I like to use a three bank account system in which all your income drops into the ‘Income’ account. From that your average monthly spends get transferred to your ‘Spend It’ account every month and the rest moves to the ‘Invest It’ account. Now figure out how long a bad streak can continue. Has there been a time that no money has come in at all for a month? For 2 months? For 3 months? Whatever that number, add one month to it and keep that much money in a liquid fund—call it the ‘Bad Month’ account. If you’ve been at zero income in the past for 2 months, then keep 3 months of expenses in a liquid fund. In the month that your income falls short of the budgeted expenses, dip into this fund for the amount you need. Remember to refill when the income flows are good. Figure out your periodic lump sum payments and add that number to your Bad Month account.

Budget a bit more for expenses such as car insurance premium or medical and life premiums, for some people this expense can come out of the regular monthly spend.

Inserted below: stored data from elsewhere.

(** X11.  [Revise] never panics.  When it is given as many valid and
    missed amounts as the revision has outputs and a greater revision
    number, it returns the revision with that number whose outputs keep
    their addresses, in order, and take the given amounts; every other
    field is unchanged.  Otherwise it returns the zero revision together
    with an error. *)
Theorem Revise_spec (revision : FileContractRevision) (revisionNumber : Z)
    (validOutputs missedOutputs : list Currency) :
  (length validOutputs = length (ValidProofOutputs revision)
   ∧ length missedOutputs = length (MissedProofOutputs revision)
   ∧ RevisionNumber revision < revisionNumber →
   rhp.Revise revision revisionNumber validOutputs missedOutputs
   = Return (revised revision revisionNumber validOutputs missedOutputs, nil))
  ∧ (¬ (length validOutputs = length (ValidProofOutputs revision)
        ∧ length missedOutputs = length (MissedProofOutputs revision)
        ∧ RevisionNumber revision < revisionNumber) →
     ∃ e, rhp.Revise revision revisionNumber validOutputs missedOutputs
          = Return (zero_FileContractRevision, Some e)).
Proof.
  unfold rhp.Revise. split.
  - intros (Hvalid & Hmissed & Hnumber).
    rewrite bool_decide_eq_false_2 by (intros [?|?]; done).
    rewrite bool_decide_eq_false_2 by lia.
    rewrite !for_loop_reviseBody by (rewrite ?length_replicate; lia).
    cbn [mbind exec_bind]. by rewrite !take_0, !drop_0.
  - intros Hnot. case_bool_decide as Hlen; [by eexists|].
    case_bool_decide as Hnumber; [by eexists|].
    exfalso. apply Hnot. repeat split; [| |lia].
    + destruct (decide (length validOutputs
                        = length (ValidProofOutputs revision))); [done|].
      exfalso. apply Hlen. by left.
    + destruct (decide (length missedOutputs
                        = length (MissedProofOutputs revision))); [done|].
      exfalso. apply Hlen. by right.
Qed.
(** C6, amended: when a draft request fails with [e], the active draft is
    exactly what it was before (unset stays unset, an existing draft stays
    untouched), and the error line is the message of [e], or "Failed to
    create draft" when that message is empty. *)
Theorem C6_failed_draft_keeps_draft (s : State) (g : Grant) (env : Env)
    (w : World State) (e : JsError) :
  fst (createDraft_try s g env w) = Thrown e ->
  draft (app (snd (createDraft s g env w))) = draft (app w) /\
  error (app (snd (createDraft s g env w))) = str_or (message e) "Failed to create draft" /\
  (message e <> "" -> error (app (snd (createDraft s g env w))) = message e).
Proof.
  intros He. apply createDraft_failure in He.
  destruct He as (_ & Hd & _ & _ & Herr & _).
  split; [exact Hd |]. split; [exact Herr |].
  intros Hne. rewrite Herr. unfold str_or, truthy_str.
  destruct (String.eqb_spec (message e) ""); [contradiction | reflexivity].
Qed.

(** C6, witness: the backend answers 500 while the page holds a draft. *)
Lemma C6_failed_draft_keeps_draft_witness :
  fst (createDraft_try Sample.busy Sample.arts Sample.backend_500
         (mkWorld Sample.busy [] []))
    = Thrown (RequestFailed "API /draft failed (500)") /\
  draft (app (snd (run (fun s => createDraft s Sample.arts) Sample.backend_500 Sample.busy)))
    = Some (mkDraft (Some "d-1") "Dear committee" Sample.stem_fund) /\
  error (app (snd (run (fun s => createDraft s Sample.arts) Sample.backend_500 Sample.busy)))
    = "API /draft failed (500)".
Proof.
  assert (Hthrown :
    fst (createDraft_try Sample.busy Sample.arts Sample.backend_500
           (mkWorld Sample.busy [] []))
    = Thrown (RequestFailed "API /draft failed (500)")) by (vm_compute; reflexivity).
  destruct (C6_failed_draft_keeps_draft Sample.busy Sample.arts Sample.backend_500
              (mkWorld Sample.busy [] []) _ Hthrown) as (Hd & _ & He).
  split; [exact Hthrown |]. split; [exact Hd |].
  apply He. discriminate.
Defined.

(** *** C7: creating a draft *)

(** C7: for every grant [g], a draft request sends the draft call, with the
    intake reference of the page as it is, [null] included, and with
    "https://example.com" in place of a missing url; when the call is
    answered, the active draft carries exactly [g], the preview, and the id
    found under [draft_id], else under [id]. *)
Theorem C7_create_draft_attaches_grant (s : State) (g : Grant) (env : Env)
    (w : World State) :
  calls (snd (createDraft s g env w)) =
    (calls w ++
     [mkRequest (Config.API_BASE env +:+ "/draft") "POST" "application/json"
        (DraftBody (intakeId s) (str_or (org s) "Your Organization")
           (mkGrantRef (g_id g) (g_title g) (g_agency g)
                       (or_lit (g_url g) "https://example.com")))])%list /\
  (g_url g = None -> gr_url (mkGrantRef (g_id g) (g_title g) (g_agency g)
                       (or_lit (g_url g) "https://example.com")) = "https://example.com") /\
  (forall d, responds env (draft_request env s g) (JObject d) ->
     exists dr,
       draft (app (snd (createDraft s g env w))) = Some dr /\
       d_grant dr = g /\
       d_id dr = (if truthy (r_draft_id d) then r_draft_id d else r_id d) /\
       d_preview dr = or_lit (r_preview d) "").
Proof.
  split; [| split].
  - rewrite createDraft_calls. reflexivity.
  - intros ->. reflexivity.
  - intros d Hd. rewrite (createDraft_success s g env w d Hd). simpl.
    eexists. split; [reflexivity |]. simpl. repeat split.
Qed.

(** C7, witness: the scenario of the specification, a draft for
    [{id: "g1", title: "STEM Fund"}] with no intake reference. *)
Lemma C7_create_draft_attaches_grant_witness :
  calls (snd (run (fun s => createDraft s Sample.stem_fund) Sample.backend_ok Sample.acme)) =
    [mkRequest "https://grantforgeusa-v11-backend.onrender.com/draft" "POST"
       "application/json"
       (DraftBody None "Acme"
          (mkGrantRef (Some "g1") (Some "STEM Fund") None "https://example.com"))] /\
  exists dr,
    draft (app (snd (run (fun s => createDraft s Sample.stem_fund)
                         Sample.backend_ok Sample.acme))) = Some dr /\
    d_grant dr = Sample.stem_fund /\
    d_id dr = Some "d-0123456789" /\
    d_preview dr = "".
Proof.
  destruct (C7_create_draft_attaches_grant Sample.acme Sample.stem_fund
              Sample.backend_ok (mkWorld Sample.acme [] [])) as (Hc & Hu & Hd).
  specialize (Hu eq_refl).
  split; [exact Hc |].
  apply (Hd (mkResp (Some "in-7") None (Some Sample.three_grants) None
                    (Some Sample.three_grants) (Some "d-0123456789") None)).
  exists 200%nat. split; reflexivity.
Defined.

But if your kid is abroad studying or if you have a large insurance-plus-investment premium due (these are plans that you should discard, but there are those who are still funding these wealth destroying insurance plans), you may need to create more pools specific to those payments. You can add it to the Bad Month account or create one more liquid fund for periodic payments.

Next, create a second layer of security with at least 6 months of expenses in an emergency fund. You can use a short-term debt fund for this. If you are single and have dependants to look after, hike this number to 1 year of money in the emergency fund. The first few times you use this system, you will have to be really strict with yourself, especially in a good month. It helps to immediately move the money from your Income account to your Spend It account and then move the rest to your Invest It account. I would keep a buffer of about 10% of your calculated spend as a backup till your Bad Month account builds up. Of course, your basic insurance covers need to be in place—a good medical cover, a life cover if you have dependants, home cover and car cover are the basic must-haves. Your investment process begins once your cash flows have stabilized and your Bad Month fund is created as is your emergency fund. Then you begin to start investing through SIPs, not before.

Before you rush into the new fad of SIPs, remember that financial security comes from a stable money box with neat cells. Unless your cash flows are in order, defer the plan to begin your SIPs. Begin them for sure, but after you know how much you can spare each month for investment, specially if you have uneven income flows.